(Beginning of AVAILABLE RECORDS)

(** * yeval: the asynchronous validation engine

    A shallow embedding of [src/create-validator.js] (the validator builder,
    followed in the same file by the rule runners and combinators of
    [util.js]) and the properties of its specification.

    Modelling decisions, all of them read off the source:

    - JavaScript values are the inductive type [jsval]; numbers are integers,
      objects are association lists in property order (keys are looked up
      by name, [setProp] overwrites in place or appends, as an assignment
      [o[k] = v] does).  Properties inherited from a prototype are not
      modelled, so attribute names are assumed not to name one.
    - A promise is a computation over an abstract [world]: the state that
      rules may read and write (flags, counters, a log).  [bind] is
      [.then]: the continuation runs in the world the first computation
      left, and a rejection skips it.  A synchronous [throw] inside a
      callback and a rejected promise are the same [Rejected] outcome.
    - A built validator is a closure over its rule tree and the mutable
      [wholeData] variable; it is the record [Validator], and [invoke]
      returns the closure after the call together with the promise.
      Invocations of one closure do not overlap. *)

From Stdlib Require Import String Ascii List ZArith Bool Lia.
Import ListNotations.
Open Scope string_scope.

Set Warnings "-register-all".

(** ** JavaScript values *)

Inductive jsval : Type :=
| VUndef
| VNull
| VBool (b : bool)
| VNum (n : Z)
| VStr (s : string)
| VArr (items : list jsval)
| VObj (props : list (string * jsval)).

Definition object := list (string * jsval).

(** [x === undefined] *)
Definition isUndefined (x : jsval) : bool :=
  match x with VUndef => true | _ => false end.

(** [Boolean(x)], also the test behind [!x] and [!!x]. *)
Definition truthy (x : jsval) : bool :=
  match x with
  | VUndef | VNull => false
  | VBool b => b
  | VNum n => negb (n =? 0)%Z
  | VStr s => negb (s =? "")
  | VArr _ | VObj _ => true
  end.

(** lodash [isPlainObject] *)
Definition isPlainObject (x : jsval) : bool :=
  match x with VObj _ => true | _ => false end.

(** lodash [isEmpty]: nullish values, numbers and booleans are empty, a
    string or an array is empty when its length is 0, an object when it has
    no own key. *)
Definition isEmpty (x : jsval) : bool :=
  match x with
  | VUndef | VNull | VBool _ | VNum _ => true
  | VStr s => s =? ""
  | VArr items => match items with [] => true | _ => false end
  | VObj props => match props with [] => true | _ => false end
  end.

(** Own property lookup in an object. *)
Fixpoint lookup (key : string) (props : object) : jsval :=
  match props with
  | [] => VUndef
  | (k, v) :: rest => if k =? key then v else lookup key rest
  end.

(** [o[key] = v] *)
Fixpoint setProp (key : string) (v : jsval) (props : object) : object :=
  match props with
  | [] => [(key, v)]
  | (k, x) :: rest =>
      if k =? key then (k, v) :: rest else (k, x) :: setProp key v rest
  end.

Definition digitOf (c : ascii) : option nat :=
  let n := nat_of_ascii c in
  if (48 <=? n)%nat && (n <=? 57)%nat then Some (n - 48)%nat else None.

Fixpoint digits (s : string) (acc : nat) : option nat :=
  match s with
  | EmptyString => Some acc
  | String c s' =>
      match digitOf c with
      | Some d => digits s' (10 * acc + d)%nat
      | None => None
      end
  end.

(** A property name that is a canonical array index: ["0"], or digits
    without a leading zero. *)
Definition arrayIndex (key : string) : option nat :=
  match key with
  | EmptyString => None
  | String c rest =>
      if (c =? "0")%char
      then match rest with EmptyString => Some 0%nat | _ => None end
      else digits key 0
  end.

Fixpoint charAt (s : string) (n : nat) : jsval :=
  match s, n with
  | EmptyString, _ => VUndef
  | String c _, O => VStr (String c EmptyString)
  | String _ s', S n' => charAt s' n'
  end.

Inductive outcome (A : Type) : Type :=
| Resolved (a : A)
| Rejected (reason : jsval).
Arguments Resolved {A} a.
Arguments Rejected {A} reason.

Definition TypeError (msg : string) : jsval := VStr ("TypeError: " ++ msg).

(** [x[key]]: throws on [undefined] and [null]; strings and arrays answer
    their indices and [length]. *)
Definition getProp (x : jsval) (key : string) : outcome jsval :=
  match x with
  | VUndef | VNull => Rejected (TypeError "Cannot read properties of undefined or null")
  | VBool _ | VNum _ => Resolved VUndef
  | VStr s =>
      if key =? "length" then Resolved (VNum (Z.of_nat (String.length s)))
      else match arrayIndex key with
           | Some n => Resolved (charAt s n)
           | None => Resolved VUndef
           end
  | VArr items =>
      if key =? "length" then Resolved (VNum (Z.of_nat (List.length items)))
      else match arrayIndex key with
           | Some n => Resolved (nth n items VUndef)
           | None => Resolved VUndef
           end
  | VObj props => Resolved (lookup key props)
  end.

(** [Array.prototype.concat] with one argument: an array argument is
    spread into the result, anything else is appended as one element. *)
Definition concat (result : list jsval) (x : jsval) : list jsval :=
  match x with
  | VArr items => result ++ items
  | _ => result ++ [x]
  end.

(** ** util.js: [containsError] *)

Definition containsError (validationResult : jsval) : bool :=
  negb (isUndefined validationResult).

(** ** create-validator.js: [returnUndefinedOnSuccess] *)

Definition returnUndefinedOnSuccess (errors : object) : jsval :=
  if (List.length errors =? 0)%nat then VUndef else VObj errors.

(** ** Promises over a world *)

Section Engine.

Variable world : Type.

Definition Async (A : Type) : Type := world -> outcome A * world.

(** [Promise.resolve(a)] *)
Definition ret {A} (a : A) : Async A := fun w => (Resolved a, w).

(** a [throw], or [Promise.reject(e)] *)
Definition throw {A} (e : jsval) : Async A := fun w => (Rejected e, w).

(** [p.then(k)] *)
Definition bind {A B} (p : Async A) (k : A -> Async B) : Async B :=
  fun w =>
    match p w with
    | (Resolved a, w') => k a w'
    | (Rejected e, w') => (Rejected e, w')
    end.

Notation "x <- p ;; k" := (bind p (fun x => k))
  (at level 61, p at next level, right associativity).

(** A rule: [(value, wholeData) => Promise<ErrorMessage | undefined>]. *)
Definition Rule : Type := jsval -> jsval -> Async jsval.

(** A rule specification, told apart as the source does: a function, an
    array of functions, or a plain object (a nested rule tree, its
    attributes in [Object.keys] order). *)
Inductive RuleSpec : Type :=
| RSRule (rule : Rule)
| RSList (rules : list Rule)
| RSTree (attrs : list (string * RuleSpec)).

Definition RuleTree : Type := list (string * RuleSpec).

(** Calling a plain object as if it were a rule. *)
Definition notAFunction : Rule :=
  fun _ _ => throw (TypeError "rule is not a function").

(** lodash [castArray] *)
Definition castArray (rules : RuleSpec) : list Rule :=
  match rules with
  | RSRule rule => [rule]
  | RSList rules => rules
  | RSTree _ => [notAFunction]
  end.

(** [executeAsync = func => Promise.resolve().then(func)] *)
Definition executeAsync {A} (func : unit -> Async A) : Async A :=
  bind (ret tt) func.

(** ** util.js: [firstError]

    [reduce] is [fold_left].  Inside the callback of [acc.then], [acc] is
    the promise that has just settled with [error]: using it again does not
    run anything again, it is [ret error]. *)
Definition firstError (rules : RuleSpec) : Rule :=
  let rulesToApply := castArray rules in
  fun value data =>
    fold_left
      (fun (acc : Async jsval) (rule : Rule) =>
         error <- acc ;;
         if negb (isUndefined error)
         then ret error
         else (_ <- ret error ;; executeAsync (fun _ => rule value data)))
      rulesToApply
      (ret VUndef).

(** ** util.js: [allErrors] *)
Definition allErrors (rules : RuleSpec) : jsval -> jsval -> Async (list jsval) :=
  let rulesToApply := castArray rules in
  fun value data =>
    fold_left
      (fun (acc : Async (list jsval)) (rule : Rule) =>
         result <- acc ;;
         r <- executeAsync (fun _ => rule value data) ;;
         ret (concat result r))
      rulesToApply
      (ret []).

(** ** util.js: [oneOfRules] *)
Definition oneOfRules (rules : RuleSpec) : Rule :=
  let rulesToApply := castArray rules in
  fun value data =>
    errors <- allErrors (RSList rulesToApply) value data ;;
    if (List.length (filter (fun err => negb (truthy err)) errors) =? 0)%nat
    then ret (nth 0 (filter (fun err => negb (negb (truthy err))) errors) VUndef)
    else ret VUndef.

(End of AVAILABLE RECORDS)

# [WORK REQUEST]
Print only what lies in the material above starting at the line with "(** [Promise.resolve(a)] *)" and ending at the line with "(** [p.then(k)] *)", every line exactly as given.

# [YOUR SOLUTION]
(** [Promise.resolve(a)] *)
Definition ret {A} (a : A) : Async A := fun w => (Resolved a, w).

(** a [throw], or [Promise.reject(e)] *)
Definition throw {A} (e : jsval) : Async A := fun w => (Rejected e, w).

(** [p.then(k)] *)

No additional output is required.